Is Death Stranding Worth the Hype?

By 2 weeks ago

Kojima has built up nearly three years of suspense for this game, but do you really think it’s going to be worth three years of your time waiting?

Kingdom Hearts 3 had audiences waiting for literally ten years. As a grown man who loved Kingdom Hearts in his childhood, but never took the time to study the immensely convoluted story enough to “appreciate the intricacies of a complex and rich character story,” (literally a video game that people bought because it had Disney characters) I have fairly high hopes for Death Stranding.

From what Kojima put forward, it seemed like you had the freedom to wander aimlessly through his bizarre landscape. It seemed as if you can see the results of the outlandish plot, that was being developed by theorists and fans long before it was truly revealed, clearly in the environment. But, now that the truth has been revealed, Death Stranding sounds like it’s going to be a mild disappointment.

Critics have had their hands on this game for a couple of minutes now, and even before the game had the opportunity to get torn apart by the public, it is getting bombastically mediocre reviews across the board.

By the way, if you don’t want any spoilers, just ignore the back half of this article.

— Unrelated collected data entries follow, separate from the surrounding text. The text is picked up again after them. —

(** The search of a member. *)
Lemma member_find_run d cf h f g client_id hash0 :
  drv_ok d -> member_found d cf h f -> dd_dma_fences d !! cf = Some g ->
  exists t, hw_fence_find_with_dma_fence client_id cf hash0 false d
            = Done (Some h, false, h) (put_fence h (get_ref f) (at_tick t d)).
Proof.
  intros Hd [(g0 & k & Eg0 & Ek & Eh) _ Hsig E _ (r & Hr & Ew & Hrh)] Eg.
  assert (g0 = g) as -> by congruence.
  assert (saturated f = false) as Hs.
  { rewrite (refs_saturated f r) by done. apply Z.eqb_neq. lia. }
  destruct (find_with_dma_fence_run d g client_id cf hash0 false Hd Eg Hsig) as (out & d' & Hrun & Hf).
  { intros k' f' Ek' E'. unfold find_step in Ek. rewrite Ek in Ek'. injection Ek' as <-.
    rewrite <- Eh in E'. congruence. }
  rewrite Ek in Hf. cbv zeta in Hf. rewrite <- Eh in Hf. destruct Hf as (f' & t & E' & -> & -> & _).
  exists t. rewrite Hrun. by assert (f' = f) as -> by congruence.
Qed.

(** The found entry under its lock, with the reference the search took. *)
Lemma found_locked_run {B} d t h f g (k : DRV B) r :
  drv_ok d -> fence_at d h = Some f -> refs_wf r -> hf_refcount f = refs_word r ->
  0 < rf_hlos r < 2 ^ 30 - 1 -> detached g ->
  let d1 := put_fence h (get_ref f) (at_tick t d) in
  global_atomic_store (FenceLock h) true d1 = Done tt (locked_at h d1) /\
  fence_at (locked_at h d1) h = Some (with_lock 1 (get_ref f)) /\
  (hw_fence_put_and_unlock h;;; k) (put_fence h (g (with_lock 1 (get_ref f))) (locked_at h d1))
  = k (put_fence h (g f) (at_tick t d)).
Proof.
  intros Hd E Hr Ew Hh Hg d1.
  assert (drv_ok d1) as Hd1.
  { apply drv_ok_put; [auto with fence|]. apply get_ref_ok. by eapply (entry_ok_at d). }
  assert (fence_at d1 h = Some (get_ref f)) as E1 by (exact (fence_at_put_eq (at_tick t d) h _ f E)).
  split; [exact (locked_at_run _ _ _ E1 (lock_free_at _ _ _ (do_table _ Hd1) E1))|].
  split; [exact (locked_at_fence _ _ _ E1)|].
  rewrite (update_and_put_run d1 h f r g) by done. unfold d1. by rewrite put_put.
Qed.

Lemma add_parent_room j f :
  0 <= hf_parents_cnt f <= 1 -> add_parent j f = (true, adopted j f).
Proof.
  intros Hp. unfold add_parent, adopted, MSM_HW_FENCE_MAX_JOIN_PARENTS. simpl.
  rewrite u32_id by (unfold in_u32; lia).
  destruct (Z.leb_spec 3 (hf_parents_cnt f + 1)); [lia|].
  destruct (Z.ltb_spec (hf_parents_cnt f + 1) 1); [lia|]. cbv iota beta delta [orb].
  replace (hf_parents_cnt f + 1 - 1) with (hf_parents_cnt f) by lia. done.
Qed.

(** Counting a parent up and down again. *)
Definition recounted (f : msm_hw_fence) : msm_hw_fence :=
  f <| hf_parents_cnt ::= fun c => u32 (u32 (c + 1) - 1) |>.

Lemma recounted_detached : detached recounted.
Proof. by split. Qed.

Lemma add_parent_full j f : 2 <= hf_parents_cnt f < 2 ^ 32 -> add_parent j f = (false, recounted f).
Proof.
  intros Hp. unfold add_parent, MSM_HW_FENCE_MAX_JOIN_PARENTS. simpl.
  assert ((3 <=? u32 (hf_parents_cnt f + 1)) || (u32 (hf_parents_cnt f + 1) <? 1) = true) as ->; [|done].
  destruct (decide (hf_parents_cnt f = 2 ^ 32 - 1)) as [->|]; [done|].
  rewrite u32_id by (unfold in_u32; lia). destruct (Z.leb_spec 3 (hf_parents_cnt f + 1)); [done|lia].
Qed.

Lemma recounted_id f : in_u32 (hf_parents_cnt f) -> recounted f = f.
Proof.
  intros Hp. assert (u32 (u32 (hf_parents_cnt f + 1) - 1) = hf_parents_cnt f) as E.
  { unfold u32. rewrite Zminus_mod_idemp_l. replace (hf_parents_cnt f + 1 - 1) with (hf_parents_cnt f) by lia.
    by apply u32_id. }
  unfold recounted. destruct f. simpl in *. by rewrite E.
Qed.
(** C25: the memory shared with the fence controller.  Parsing a device tree that asks for
    at least one and at most 2^24 table entries and for at least one queue entry, for a
    memory below 4 GiB, returns; when it succeeds, any two reservations that
    succeed - control queues, locks, table, the queues of any two clients, events -
    are disjoint and inside the memory.  (The code accepts the value 0 as well; then the
    region of the events overlaps the table.) *)
Theorem reservations_disjoint dt fails te qe size :
  dt_wf dt -> dt_table_entries dt = inr te -> 0 < te <= 2 ^ 24 -> dt_queue_entries dt = inr qe -> 0 < qe ->
  0 <= size < 2 ^ 32 ->
  exists r l, hw_fence_utils_parse_dt_props dt fails (blank_layout size) = Done r l /\
  (r = 0 -> forall t1 t2 s1 z1 s2 z2, t1 <> t2 ->
     hw_fence_utils_reserve_mem l t1 = inr (s1, z1) -> hw_fence_utils_reserve_mem l t2 = inr (s2, z2) ->
     disjoint s1 z1 s2 z2 /\ s1 + z1 <= size /\ s2 + z2 <= size).
Proof.
  intros Hdt Ete Hte Eqe Hqe Hsz.
  destruct (wp_inv _ _ _ (parse_dt_wp dt fails te qe size Hdt Ete Hte Eqe Hqe)) as (r & l & Hrun & Hl).
  exists r, l. split; [done|]. intros Hr. destruct (Hl Hr) as [Hlo Hls]. clear Hl.
  intros t1 t2 s1 z1 s2 z2 Hne H1 H2. rewrite <- Hls in Hsz |- *.
  destruct (reserve_mem_inv _ _ _ _ Hlo Hsz H1) as [R1 B1], (reserve_mem_inv _ _ _ _ Hlo Hsz H2) as [R2 B2].
  split; [|done]. pose proof (lo_table _ Hlo) as Ht. pose proof (lo_base _ Hlo) as Hbu.
  destruct (request_place l t1 s1 z1 Hlo Hsz R1) as (Hb1 & Hc1 & Hk1 & Hz1 & _ & C1).
  destruct (request_place l t2 s2 z2 Hlo Hsz R2) as (_ & _ & _ & Hz2 & _ & C2).
  unfold disjoint. destruct t1 as [| | |a1|], t2 as [| | |a2|]; try congruence;
    repeat match goal with H : exists _, _ |- _ => destruct H as (? & ? & ? & ? & ?) end;
    repeat match goal with H : _ /\ _ |- _ => destruct H end; subst; try lia.
  destruct (lo_placed _ Hlo) as [_ Hdis]. eapply Hdis; [|done..]. congruence.
Qed.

We all had high hopes for our main character (Norman Reedus) to have some sort of serious superpower, possibly an immunity to the ghostly creatures that “killed” people at the beginning of the first trailer, or maybe some sort of scientific insight to break these creatures down and restore the Earth. Well, those hopes have been dashed.

Our main character, named Sam, is merely a really good mailman. People who work as “Porters” transport goods from point A to point B in this rendition of post-apocalyptic Scandanavia. Sam is a top-class Porter. He gets hired by agencies to bring a universal network of communication from city to city so they can communicate with each other, for free.

This game is practically a walking simulator. Combat feels like an afterthought, and the main concern you should have while traversing this abstract world is whether you’re going to fall and ding up your precious goods.

Our buddy Sam isn’t the most well-balanced man on Earth, and he is usually forced to carry extremely heavy packages, which are typically full of strange objects/fluids/human bodies, on his back to make any money at all in this world. If you step on a rock, miss a crack, even if you step in a puddle weird, there is a good chance that you will fall over and have to re-balance yourself before you can continue.

The plot almost seems drowned out by the lack of importance of the gameplay. Walk here, connect, walk there, connect after you perform a task, walk back, talk to some lady, walk elsewhere to do the same thing. This game feels more like an Assassin’s Creed fetching mission than anything that Kojima was previously known to be capable of.

After all, we know that Kojima has millions of ideas, but this one fell a little flat. In addition to that, Kojima is essentially the Andy Warhol of video games, so maybe he intended his audience to have a different (less satisfying) experience with Death Stranding?

We’re going to have to wait and see the finished public version once it’s released, but for now, it sounds like Kojima has let us down.